### What you are asked to do
Keep only the lines that hold the string "exfalso", filtering out the rest of the entries below.

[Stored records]
▶

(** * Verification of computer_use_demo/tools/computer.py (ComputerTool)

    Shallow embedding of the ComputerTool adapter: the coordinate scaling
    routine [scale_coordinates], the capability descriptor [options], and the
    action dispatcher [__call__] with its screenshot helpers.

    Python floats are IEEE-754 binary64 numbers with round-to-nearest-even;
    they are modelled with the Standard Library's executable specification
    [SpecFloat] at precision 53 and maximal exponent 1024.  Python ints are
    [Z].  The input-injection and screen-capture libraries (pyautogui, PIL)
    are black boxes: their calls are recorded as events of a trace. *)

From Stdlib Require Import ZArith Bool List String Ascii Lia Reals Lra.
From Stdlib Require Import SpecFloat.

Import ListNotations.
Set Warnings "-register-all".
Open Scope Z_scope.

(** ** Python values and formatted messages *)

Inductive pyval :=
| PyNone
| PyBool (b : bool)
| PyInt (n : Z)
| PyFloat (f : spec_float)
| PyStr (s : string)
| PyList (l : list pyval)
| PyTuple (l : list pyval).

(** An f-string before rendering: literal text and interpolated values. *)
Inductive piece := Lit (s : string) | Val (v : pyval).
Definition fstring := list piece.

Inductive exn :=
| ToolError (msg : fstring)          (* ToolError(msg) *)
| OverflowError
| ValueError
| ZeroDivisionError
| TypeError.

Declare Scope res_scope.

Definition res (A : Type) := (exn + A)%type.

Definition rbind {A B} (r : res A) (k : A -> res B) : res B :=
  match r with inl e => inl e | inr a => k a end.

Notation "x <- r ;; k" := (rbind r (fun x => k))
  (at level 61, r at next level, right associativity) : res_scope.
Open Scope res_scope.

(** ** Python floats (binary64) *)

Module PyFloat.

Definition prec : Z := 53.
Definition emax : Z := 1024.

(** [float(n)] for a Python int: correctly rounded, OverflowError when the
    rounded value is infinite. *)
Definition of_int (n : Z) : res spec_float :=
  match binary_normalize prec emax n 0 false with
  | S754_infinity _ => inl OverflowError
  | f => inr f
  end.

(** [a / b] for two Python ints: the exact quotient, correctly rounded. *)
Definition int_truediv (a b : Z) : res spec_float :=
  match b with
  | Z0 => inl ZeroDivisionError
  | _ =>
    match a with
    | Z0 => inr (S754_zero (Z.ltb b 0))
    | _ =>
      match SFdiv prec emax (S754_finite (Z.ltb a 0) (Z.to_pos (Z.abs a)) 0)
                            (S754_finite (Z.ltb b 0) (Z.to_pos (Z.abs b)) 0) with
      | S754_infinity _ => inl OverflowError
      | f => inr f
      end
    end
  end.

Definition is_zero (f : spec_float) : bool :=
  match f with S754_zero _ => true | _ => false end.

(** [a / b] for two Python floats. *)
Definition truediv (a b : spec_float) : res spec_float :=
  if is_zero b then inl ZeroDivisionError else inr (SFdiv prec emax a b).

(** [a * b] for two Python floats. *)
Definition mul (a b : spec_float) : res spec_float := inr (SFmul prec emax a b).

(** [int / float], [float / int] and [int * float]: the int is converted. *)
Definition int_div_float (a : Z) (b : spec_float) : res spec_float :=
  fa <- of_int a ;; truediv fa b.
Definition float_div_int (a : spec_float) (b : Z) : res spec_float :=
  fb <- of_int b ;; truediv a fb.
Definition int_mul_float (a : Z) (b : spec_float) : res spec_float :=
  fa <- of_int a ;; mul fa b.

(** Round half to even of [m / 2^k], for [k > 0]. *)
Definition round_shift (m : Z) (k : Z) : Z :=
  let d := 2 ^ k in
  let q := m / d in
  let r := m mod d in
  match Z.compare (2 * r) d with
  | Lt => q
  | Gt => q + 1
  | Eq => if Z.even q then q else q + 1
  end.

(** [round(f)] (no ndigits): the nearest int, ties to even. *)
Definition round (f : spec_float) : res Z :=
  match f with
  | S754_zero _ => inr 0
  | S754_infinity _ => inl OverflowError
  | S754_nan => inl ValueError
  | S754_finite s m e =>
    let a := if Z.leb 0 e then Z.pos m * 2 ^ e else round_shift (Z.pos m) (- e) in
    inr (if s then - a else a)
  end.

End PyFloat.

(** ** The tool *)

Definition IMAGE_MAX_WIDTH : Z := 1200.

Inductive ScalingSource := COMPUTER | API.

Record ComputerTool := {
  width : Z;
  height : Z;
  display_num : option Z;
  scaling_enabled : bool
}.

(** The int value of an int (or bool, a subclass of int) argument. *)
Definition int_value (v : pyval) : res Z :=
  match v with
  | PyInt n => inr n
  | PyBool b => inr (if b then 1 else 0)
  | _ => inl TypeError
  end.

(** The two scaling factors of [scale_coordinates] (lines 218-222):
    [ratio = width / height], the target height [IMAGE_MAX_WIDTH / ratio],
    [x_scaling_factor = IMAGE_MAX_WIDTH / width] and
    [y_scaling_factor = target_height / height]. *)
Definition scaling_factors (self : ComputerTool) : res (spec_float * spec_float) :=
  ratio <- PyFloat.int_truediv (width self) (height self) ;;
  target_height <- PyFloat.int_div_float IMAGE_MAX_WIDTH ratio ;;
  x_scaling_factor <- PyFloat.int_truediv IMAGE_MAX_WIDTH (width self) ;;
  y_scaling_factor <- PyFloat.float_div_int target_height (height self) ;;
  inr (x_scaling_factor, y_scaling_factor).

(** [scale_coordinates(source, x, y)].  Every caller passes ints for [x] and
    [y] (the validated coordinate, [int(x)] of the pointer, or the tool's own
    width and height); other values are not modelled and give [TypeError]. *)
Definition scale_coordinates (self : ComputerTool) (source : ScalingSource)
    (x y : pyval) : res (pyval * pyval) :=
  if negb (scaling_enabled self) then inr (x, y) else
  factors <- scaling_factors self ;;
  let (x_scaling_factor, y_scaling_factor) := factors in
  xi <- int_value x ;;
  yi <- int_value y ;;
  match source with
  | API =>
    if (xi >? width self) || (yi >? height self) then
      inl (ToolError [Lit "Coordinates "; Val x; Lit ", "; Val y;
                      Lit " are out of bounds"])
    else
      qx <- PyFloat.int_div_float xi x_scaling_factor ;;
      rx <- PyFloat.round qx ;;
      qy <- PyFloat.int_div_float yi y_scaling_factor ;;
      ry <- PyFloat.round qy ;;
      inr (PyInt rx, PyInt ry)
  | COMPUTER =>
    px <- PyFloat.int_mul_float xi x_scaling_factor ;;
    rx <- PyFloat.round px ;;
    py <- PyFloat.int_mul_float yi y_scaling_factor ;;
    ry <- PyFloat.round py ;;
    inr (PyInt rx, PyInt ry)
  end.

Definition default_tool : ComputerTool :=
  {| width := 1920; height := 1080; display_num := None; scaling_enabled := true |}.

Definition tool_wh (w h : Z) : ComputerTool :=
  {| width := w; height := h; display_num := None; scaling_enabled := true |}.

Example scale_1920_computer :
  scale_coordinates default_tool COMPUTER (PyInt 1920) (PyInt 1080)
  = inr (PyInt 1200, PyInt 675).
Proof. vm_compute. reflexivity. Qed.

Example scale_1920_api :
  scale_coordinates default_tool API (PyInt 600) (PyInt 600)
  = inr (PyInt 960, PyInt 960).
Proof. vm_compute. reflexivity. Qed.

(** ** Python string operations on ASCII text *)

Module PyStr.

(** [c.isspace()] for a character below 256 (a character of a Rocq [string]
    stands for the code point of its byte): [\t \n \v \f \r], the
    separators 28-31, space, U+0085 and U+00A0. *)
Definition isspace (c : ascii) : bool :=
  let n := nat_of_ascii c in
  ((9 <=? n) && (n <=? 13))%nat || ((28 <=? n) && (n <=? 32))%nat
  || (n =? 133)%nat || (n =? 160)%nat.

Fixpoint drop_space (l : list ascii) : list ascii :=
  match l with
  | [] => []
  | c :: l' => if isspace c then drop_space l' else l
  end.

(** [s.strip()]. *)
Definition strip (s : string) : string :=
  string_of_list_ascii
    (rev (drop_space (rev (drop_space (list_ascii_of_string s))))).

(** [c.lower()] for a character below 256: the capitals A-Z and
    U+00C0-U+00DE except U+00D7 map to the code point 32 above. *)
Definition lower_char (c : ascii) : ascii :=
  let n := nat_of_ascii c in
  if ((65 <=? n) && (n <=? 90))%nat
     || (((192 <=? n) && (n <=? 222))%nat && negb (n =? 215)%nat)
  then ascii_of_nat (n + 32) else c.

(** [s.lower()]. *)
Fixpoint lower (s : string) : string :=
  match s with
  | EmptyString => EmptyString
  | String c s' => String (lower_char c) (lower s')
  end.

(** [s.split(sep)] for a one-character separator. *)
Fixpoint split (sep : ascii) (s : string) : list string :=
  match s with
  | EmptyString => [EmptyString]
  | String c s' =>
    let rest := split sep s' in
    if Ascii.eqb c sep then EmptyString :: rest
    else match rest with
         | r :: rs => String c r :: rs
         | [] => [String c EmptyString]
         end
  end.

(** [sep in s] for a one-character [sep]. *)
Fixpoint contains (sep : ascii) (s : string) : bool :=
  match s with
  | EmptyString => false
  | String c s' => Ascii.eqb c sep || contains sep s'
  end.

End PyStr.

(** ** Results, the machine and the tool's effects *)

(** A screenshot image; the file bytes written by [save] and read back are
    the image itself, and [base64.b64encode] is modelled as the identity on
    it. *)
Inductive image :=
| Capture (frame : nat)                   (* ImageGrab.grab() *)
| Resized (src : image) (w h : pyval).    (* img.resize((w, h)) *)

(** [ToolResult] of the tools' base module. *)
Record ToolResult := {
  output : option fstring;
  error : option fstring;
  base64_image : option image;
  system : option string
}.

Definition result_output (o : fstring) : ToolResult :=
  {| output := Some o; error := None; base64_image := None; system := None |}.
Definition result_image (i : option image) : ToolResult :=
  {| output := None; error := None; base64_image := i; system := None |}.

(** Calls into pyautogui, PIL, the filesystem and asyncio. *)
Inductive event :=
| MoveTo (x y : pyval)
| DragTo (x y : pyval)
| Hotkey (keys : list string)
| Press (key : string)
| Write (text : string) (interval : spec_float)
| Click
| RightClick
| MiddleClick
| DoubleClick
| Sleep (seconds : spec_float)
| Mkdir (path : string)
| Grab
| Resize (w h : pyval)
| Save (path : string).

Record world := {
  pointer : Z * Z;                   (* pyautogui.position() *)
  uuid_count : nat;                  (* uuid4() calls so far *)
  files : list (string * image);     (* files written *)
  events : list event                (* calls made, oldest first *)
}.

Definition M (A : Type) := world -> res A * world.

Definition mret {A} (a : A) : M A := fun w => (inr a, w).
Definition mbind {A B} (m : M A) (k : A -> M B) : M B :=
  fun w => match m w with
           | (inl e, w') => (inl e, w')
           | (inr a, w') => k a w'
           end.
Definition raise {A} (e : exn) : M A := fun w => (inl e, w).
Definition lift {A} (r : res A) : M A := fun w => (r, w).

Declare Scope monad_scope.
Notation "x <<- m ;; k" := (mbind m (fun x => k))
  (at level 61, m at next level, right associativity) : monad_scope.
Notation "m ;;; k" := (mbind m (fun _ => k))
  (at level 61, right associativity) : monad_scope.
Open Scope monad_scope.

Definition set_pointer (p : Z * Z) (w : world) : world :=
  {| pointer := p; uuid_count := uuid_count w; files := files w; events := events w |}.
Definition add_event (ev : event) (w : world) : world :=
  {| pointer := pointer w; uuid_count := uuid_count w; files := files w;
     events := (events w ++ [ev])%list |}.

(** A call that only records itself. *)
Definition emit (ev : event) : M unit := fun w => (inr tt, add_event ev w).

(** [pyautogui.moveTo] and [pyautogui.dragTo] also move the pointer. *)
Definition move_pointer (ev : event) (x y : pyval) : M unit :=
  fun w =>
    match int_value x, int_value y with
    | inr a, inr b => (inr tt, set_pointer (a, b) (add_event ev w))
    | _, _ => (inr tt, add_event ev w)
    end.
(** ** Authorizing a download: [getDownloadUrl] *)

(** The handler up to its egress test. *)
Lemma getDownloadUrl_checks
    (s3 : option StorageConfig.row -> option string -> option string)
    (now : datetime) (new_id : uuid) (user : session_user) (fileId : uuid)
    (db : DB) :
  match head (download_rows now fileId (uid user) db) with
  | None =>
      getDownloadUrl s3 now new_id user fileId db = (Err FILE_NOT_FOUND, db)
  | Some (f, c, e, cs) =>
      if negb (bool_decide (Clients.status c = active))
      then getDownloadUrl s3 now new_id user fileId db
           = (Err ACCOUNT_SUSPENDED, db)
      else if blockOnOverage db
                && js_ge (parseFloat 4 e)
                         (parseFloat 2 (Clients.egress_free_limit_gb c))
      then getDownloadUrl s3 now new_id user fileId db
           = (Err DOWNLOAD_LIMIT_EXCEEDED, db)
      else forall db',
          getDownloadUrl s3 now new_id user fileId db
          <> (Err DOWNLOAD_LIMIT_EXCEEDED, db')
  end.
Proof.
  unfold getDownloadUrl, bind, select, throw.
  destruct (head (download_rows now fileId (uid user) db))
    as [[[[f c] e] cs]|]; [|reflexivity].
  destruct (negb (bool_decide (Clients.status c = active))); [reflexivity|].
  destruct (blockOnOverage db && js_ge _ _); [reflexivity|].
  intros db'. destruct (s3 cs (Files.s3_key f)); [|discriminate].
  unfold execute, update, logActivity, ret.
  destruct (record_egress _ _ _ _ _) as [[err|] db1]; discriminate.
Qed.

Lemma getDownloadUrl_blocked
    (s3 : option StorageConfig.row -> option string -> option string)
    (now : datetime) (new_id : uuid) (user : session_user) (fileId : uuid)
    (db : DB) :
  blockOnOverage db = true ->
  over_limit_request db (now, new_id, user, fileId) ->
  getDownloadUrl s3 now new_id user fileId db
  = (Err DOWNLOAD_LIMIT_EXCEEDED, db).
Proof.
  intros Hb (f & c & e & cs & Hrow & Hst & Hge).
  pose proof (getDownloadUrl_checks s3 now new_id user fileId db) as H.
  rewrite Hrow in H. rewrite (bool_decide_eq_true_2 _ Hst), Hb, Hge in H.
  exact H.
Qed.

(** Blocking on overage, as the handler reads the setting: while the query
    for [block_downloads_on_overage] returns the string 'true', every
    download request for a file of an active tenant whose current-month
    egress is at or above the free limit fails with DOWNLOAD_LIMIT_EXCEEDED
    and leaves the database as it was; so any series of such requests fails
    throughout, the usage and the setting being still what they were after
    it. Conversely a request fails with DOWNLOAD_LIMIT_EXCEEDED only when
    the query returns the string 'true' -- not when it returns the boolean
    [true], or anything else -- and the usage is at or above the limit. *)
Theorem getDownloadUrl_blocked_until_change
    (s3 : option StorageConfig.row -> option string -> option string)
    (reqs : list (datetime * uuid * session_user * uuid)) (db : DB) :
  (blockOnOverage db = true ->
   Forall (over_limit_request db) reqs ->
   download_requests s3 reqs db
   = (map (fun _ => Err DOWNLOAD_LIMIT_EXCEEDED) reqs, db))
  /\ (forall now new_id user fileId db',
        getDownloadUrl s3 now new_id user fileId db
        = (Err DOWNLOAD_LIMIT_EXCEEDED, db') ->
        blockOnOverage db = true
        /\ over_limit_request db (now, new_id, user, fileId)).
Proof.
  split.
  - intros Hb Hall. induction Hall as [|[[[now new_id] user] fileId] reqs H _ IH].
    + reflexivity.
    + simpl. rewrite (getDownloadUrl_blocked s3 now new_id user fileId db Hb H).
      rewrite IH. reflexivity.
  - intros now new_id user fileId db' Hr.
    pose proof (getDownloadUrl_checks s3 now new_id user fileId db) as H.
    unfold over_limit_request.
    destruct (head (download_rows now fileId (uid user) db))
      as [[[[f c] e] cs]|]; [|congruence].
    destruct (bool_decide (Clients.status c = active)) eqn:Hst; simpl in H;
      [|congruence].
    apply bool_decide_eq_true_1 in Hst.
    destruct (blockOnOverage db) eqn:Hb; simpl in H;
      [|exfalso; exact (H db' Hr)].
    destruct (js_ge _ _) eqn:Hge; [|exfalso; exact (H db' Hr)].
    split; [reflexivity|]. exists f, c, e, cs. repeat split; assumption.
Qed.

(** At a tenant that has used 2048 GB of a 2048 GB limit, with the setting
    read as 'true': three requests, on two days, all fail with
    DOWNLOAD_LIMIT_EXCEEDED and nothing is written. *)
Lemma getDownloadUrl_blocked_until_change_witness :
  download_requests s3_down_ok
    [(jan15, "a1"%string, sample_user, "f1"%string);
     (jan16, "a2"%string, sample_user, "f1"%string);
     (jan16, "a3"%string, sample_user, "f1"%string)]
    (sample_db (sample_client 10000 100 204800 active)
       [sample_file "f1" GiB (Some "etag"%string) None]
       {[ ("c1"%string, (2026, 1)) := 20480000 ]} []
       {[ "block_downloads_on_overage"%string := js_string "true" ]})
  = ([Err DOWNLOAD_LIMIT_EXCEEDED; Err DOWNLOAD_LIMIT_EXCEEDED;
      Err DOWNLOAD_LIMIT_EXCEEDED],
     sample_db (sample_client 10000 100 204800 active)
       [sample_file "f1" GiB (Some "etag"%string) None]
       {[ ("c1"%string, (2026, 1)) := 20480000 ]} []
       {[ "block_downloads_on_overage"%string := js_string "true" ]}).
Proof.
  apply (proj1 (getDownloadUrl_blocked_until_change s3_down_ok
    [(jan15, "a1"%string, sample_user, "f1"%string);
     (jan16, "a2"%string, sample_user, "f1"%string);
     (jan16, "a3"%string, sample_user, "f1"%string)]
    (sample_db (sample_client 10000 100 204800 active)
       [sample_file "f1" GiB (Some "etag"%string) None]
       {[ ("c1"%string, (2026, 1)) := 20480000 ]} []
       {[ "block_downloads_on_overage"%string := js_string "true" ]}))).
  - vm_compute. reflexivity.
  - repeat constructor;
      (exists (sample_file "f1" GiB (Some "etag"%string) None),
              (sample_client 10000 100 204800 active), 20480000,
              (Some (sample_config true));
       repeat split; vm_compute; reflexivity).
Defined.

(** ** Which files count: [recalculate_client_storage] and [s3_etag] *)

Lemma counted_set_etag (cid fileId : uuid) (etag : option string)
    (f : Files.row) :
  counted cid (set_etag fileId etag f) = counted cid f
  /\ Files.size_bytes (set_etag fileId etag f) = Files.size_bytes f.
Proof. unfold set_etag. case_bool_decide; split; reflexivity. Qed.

◀

### Reply to the exercise
      [|exfalso; exact (H db' Hr)].
    destruct (js_ge _ _) eqn:Hge; [|exfalso; exact (H db' Hr)].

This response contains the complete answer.